Hi guys, I have a quick question.
When integrating $$\int sin^2xdx$$, do you need to use the trig substitution $$\frac{1-cos(2x)}{2}$$?
I was able to integrate it using just $$1-cos^2x$$ as my identity and even when I showed a calc teacher how I solved the problem, he doesn't believe me or my math for some reason even though I proved that the two methods get the same result but in a different form.

 

[Gunthi]

Hi guys, I have a quick question.
When integrating $$\int sin^2xdx$$, do you need to use the trig substitution $$\frac{1-cos(2x)}{2}$$?
I was able to integrate it using just $$1-cos^2x$$ as my identity and even when I showed a calc teacher how I solved the problem, he doesn't believe me or my math for some reason even though I proved that the two methods get the same result but in a different form.
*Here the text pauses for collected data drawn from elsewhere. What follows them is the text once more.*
(* ===== verification/Dtb.v ===== *)
(** * Device trees

    kernel/port/generic/src/dtb.c: the parser of flattened device trees and the
    queries on the result; and kernel/port/generic/src/dtparse.c: the search for
    drivers.  A pointer into the blob is a byte offset from its start.  A sibling
    pointer is an index into the array of the parent, and a pointer to a node is
    the path to it, the last index first; the root is the empty path. *)

From Stdlib Require Import String Ascii.
From S2P Require Import Prelude Badgelib IntRoutines Containers FormatStr.

Definition FDT_HEADER_MAGIC : Z := 0xd00dfeed.
Definition FDT_BEGIN_NODE : Z := 1.
Definition FDT_END_NODE : Z := 2.
Definition FDT_PROP : Z := 3.
Definition FDT_NOP : Z := 4.
Definition FDT_END : Z := 9.

Definition htobe32 (x : Z) : Z := bswap2 4 x.
Definition be32toh (x : Z) : Z := bswap2 4 x.

Record dtb_prop := DtbProp {
  pr_next : option nat;
  pr_prev : option nat;
  pr_parent : option (list nat);
  pr_name : Z;
  pr_depth : Z;
  content_len : Z;
  content : Z;
}.

(** The name of the root is replaced by a literal. *)
Inductive name_ptr := NamePtr (a : Z) | NameRoot.

Inductive dtb_node := DtbNode {
  nd_next : option nat;
  nd_prev : option nat;
  nd_parent : option (list nat);
  nd_name : name_ptr;
  nd_depth : Z;
  nodes : list dtb_node;
  props : list dtb_prop;
  phandle : Z;
  has_phandle : bool;
}.

(** An entry of the phandle table points to a node whose number is already set. *)
Record dtb_handle := DtbHandle {
  blob : list Z;
  struct_blk : Z;
  string_blk : Z;
  root : dtb_node;
  phandles : list (list nat * Z);
}.

(** ** Memory *)

Definition load8 (m : list Z) (a : Z) : outcome Z :=
  if decide (0 <= a) then deref (m !! Z.to_nat a) else Undef.

Definition load32 (m : list Z) (a : Z) : outcome Z :=
  if decide (0 <= a ∧ a + 4 <= Z.of_nat (length m)) then Done (of_bytes (take 4 (drop (Z.to_nat a) m))) else Undef.

(** A C string in the blob. *)
Definition cstr_at (m : list Z) (a : Z) : outcome (list Z) :=
  if decide (0 <= a) then cstr_of (drop (Z.to_nat a) m) else Undef.

Definition struct_word (h : dtb_handle) (i : Z) : outcome Z := load32 (blob h) (struct_blk h + 4 * i).

(** The comparison of the first [n] characters of two strings. *)
Class DtStrings := cstr_prefix_equals : list Z → list Z → nat → bool.

Class DtStringsSpec `{DtStrings} :=
  cstr_prefix_equals_spec a b n : cstr_prefix_equals a b n = bool_decide (take n a = take n b).

(** ** Parsing *)

Fixpoint skip_nops (fuel : nat) (h : dtb_handle) (offset : Z) : outcome Z :=
  match fuel with
  | O => Fuel
  | S fuel => w ← struct_word h offset; if w =? htobe32 FDT_NOP then skip_nops fuel h (u32 (offset + 1)) else Done offset
  end.

Section dtb.
Context `{!KArrays} `{!DtStrings} (mem_ok : bool).

Definition dtb_parse_prop (fuel : nat) (h : dtb_handle) (offset : Z) : outcome (option (dtb_prop * Z)) :=
  offset ← skip_nops fuel h offset;
  w ← struct_word h offset;
  let offset := u32 (offset + 1) in
  if negb (w =? htobe32 FDT_PROP) then Done None else
  len ← struct_word h offset;
  let offset := u32 (offset + 1) in
  name ← struct_word h offset;
  let offset := u32 (offset + 1) in
  let len := be32toh len in
  Done (Some (DtbProp None None None (string_blk h + be32toh name) 0 len (struct_blk h + 4 * offset), u32 (offset + u32 (len + 3) / 4))).

(** The properties of a node; [ps] are those found so far. *)
Fixpoint parse_props (fuel : nat) (h : dtb_handle) (depth offset : Z) (ps : list dtb_prop) : outcome (list dtb_prop * Z) :=
  match fuel with
  | O => Fuel
  | S fuel' =>
      r ← dtb_parse_prop fuel h offset;
      match r with
      | None => Done (ps, offset)
      | Some (p, offset) =>
          let p := DtbProp (pr_next p) (pr_prev p) (pr_parent p) (pr_name p) (u8 (depth + 1)) (content_len p) (content p) in
          let '(ok, ps) := array_insert mem_ok ps p (length ps) in
          if negb ok then Panic else parse_props fuel' h depth offset ps
      end
  end.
The best way to know is for you to post your math.

 

[Solar Eclipse]

That looks like a textbook integration by parts problem. Could that be how your teacher wants you to solve it?

 

[Anonymous217]

Yeah, I did it using integration by parts even though I was supposed to use the trig substitution.
$$\int sin^2xdx$$
$$Let u = sinx, dv = sinxdx$$
$$du = cosxdx, v = -cosx$$
$$-sinxcosx + \int cos^2xdx$$
$$\int sin^2xdx = -sinxcosx + \int 1 - sin^2xdx$$
$$\int sin^2xdx = -sinxcosx + x - \int sin^2xdx$$
$$2\int sin^2xdx = -sinxcosx + x$$
$$\int sin^2xdx = \dfrac{1}{2}x - \dfrac{1}{2}sinxcosx$$

Both should work right? You don't "have" to use the cos(2x) thing right?

 

[Solar Eclipse]

They both definitely work. But whether or not you have to use Trig.Sub. is up to who ever controls your grade.

 

[Anonymous217]

Okay cool. And this wasn't for a grade or anything just to be clear.